Task details:
The whole of the material needs to be repeated exactly, line for line.

Data section:
(** * iNaturalistDatasetCreator: a shallow embedding of [main.py]

    The script harvests photographs per species from the iNaturalist API.
    Its globals ([request_count], [species_done], [total_results]), the
    persistent response cache, the species folders on disk, a virtual clock
    and the trace of observable events form an explicit [State]; every
    function of the script is a computation in a state-and-exception monad
    over it.  The remote services are an oracle ([Env]) indexed by the
    number of requests already sent, so that two calls may be answered
    differently.

    Strings are ASCII strings: names, URLs and header values are taken to
    consist of code points below 128. *)

From Stdlib Require Import ZArith Lia Ascii String List Bool.
From stdpp Require Import base tactics option gmap strings list fin_maps pretty.

Local Open Scope string_scope.
Local Open Scope Z_scope.

(** ** Text helpers: the regular expressions and string methods used *)

Module Text.

(** [\s] on a [str] pattern, restricted to ASCII: tab, line feed, vertical
    tab, form feed, carriage return, the four separators 0x1c-0x1f, space. *)
Definition is_space (c : ascii) : bool :=
  let n := nat_of_ascii c in
  ((9 <=? n)%nat && (n <=? 13)%nat) || ((28 <=? n)%nat && (n <=? 32)%nat).

(** [[a-z]] and [[A-Z]]. *)
Definition is_lower (c : ascii) : bool :=
  let n := nat_of_ascii c in (97 <=? n)%nat && (n <=? 122)%nat.

Definition is_upper (c : ascii) : bool :=
  let n := nat_of_ascii c in (65 <=? n)%nat && (n <=? 90)%nat.

Definition lower_char (c : ascii) : ascii :=
  if is_upper c then ascii_of_nat (nat_of_ascii c + 32) else c.

(** [str.lower()]. *)
Fixpoint lower (s : string) : string :=
  match s with
  | EmptyString => EmptyString
  | String c s' => String (lower_char c) (lower s')
  end.

(** [re.sub(r'[\s]+', '_', s)]: every maximal run of whitespace becomes one
    underscore.  [in_run] tells that the previous character was whitespace
    and already produced the underscore of its run. *)
Fixpoint sub_spaces (in_run : bool) (s : string) : string :=
  match s with
  | EmptyString => EmptyString
  | String c s' =>
      if is_space c
      then (if in_run then sub_spaces true s' else String "_" (sub_spaces true s'))
      else String c (sub_spaces false s')
  end.

(** [re.sub(r'([a-z])([A-Z])', r'\1_\2', s)]: matches are found left to
    right and do not overlap; the scan resumes after the capital. *)
Fixpoint sub_camel (s : string) : string :=
  match s with
  | EmptyString => EmptyString
  | String c1 s1 =>
      match s1 with
      | EmptyString => String c1 EmptyString
      | String c2 s2 =>
          if is_lower c1 && is_upper c2
          then String c1 (String "_" (String c2 (sub_camel s2)))
          else String c1 (sub_camel s1)
      end
  end.

(** [needle in hay]. *)
Fixpoint contains (needle hay : string) : bool :=
  String.prefix needle hay ||
  match hay with
  | EmptyString => false
  | String _ hay' => contains needle hay'
  end.

Fixpoint drop (n : nat) (s : string) : string :=
  match n, s with
  | O, _ => s
  | S n', String _ s' => drop n' s'
  | S _, EmptyString => EmptyString
  end.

Answer for this exercise:
(** * iNaturalistDatasetCreator: a shallow embedding of [main.py]

    The script harvests photographs per species from the iNaturalist API.
    Its globals ([request_count], [species_done], [total_results]), the
    persistent response cache, the species folders on disk, a virtual clock
    and the trace of observable events form an explicit [State]; every
    function of the script is a computation in a state-and-exception monad
    over it.  The remote services are an oracle ([Env]) indexed by the
    number of requests already sent, so that two calls may be answered
    differently.

    Strings are ASCII strings: names, URLs and header values are taken to
    consist of code points below 128. *)

From Stdlib Require Import ZArith Lia Ascii String List Bool.
From stdpp Require Import base tactics option gmap strings list fin_maps pretty.

Local Open Scope string_scope.
Local Open Scope Z_scope.

(** ** Text helpers: the regular expressions and string methods used *)

Module Text.

(** [\s] on a [str] pattern, restricted to ASCII: tab, line feed, vertical
    tab, form feed, carriage return, the four separators 0x1c-0x1f, space. *)
Definition is_space (c : ascii) : bool :=
  let n := nat_of_ascii c in
  ((9 <=? n)%nat && (n <=? 13)%nat) || ((28 <=? n)%nat && (n <=? 32)%nat).

(** [[a-z]] and [[A-Z]]. *)
Definition is_lower (c : ascii) : bool :=
  let n := nat_of_ascii c in (97 <=? n)%nat && (n <=? 122)%nat.

Definition is_upper (c : ascii) : bool :=
  let n := nat_of_ascii c in (65 <=? n)%nat && (n <=? 90)%nat.

Definition lower_char (c : ascii) : ascii :=
  if is_upper c then ascii_of_nat (nat_of_ascii c + 32) else c.

(** [str.lower()]. *)
Fixpoint lower (s : string) : string :=
  match s with
  | EmptyString => EmptyString
  | String c s' => String (lower_char c) (lower s')
  end.

(** [re.sub(r'[\s]+', '_', s)]: every maximal run of whitespace becomes one
    underscore.  [in_run] tells that the previous character was whitespace
    and already produced the underscore of its run. *)
Fixpoint sub_spaces (in_run : bool) (s : string) : string :=
  match s with
  | EmptyString => EmptyString
  | String c s' =>
      if is_space c
      then (if in_run then sub_spaces true s' else String "_" (sub_spaces true s'))
      else String c (sub_spaces false s')
  end.

(** [re.sub(r'([a-z])([A-Z])', r'\1_\2', s)]: matches are found left to
    right and do not overlap; the scan resumes after the capital. *)
Fixpoint sub_camel (s : string) : string :=
  match s with
  | EmptyString => EmptyString
  | String c1 s1 =>
      match s1 with
      | EmptyString => String c1 EmptyString
      | String c2 s2 =>
          if is_lower c1 && is_upper c2
          then String c1 (String "_" (String c2 (sub_camel s2)))
          else String c1 (sub_camel s1)
      end
  end.

(** [needle in hay]. *)
Fixpoint contains (needle hay : string) : bool :=
  String.prefix needle hay ||
  match hay with
  | EmptyString => false
  | String _ hay' => contains needle hay'
  end.

Fixpoint drop (n : nat) (s : string) : string :=
  match n, s with
  | O, _ => s
  | S n', String _ s' => drop n' s'
  | S _, EmptyString => EmptyString
  end.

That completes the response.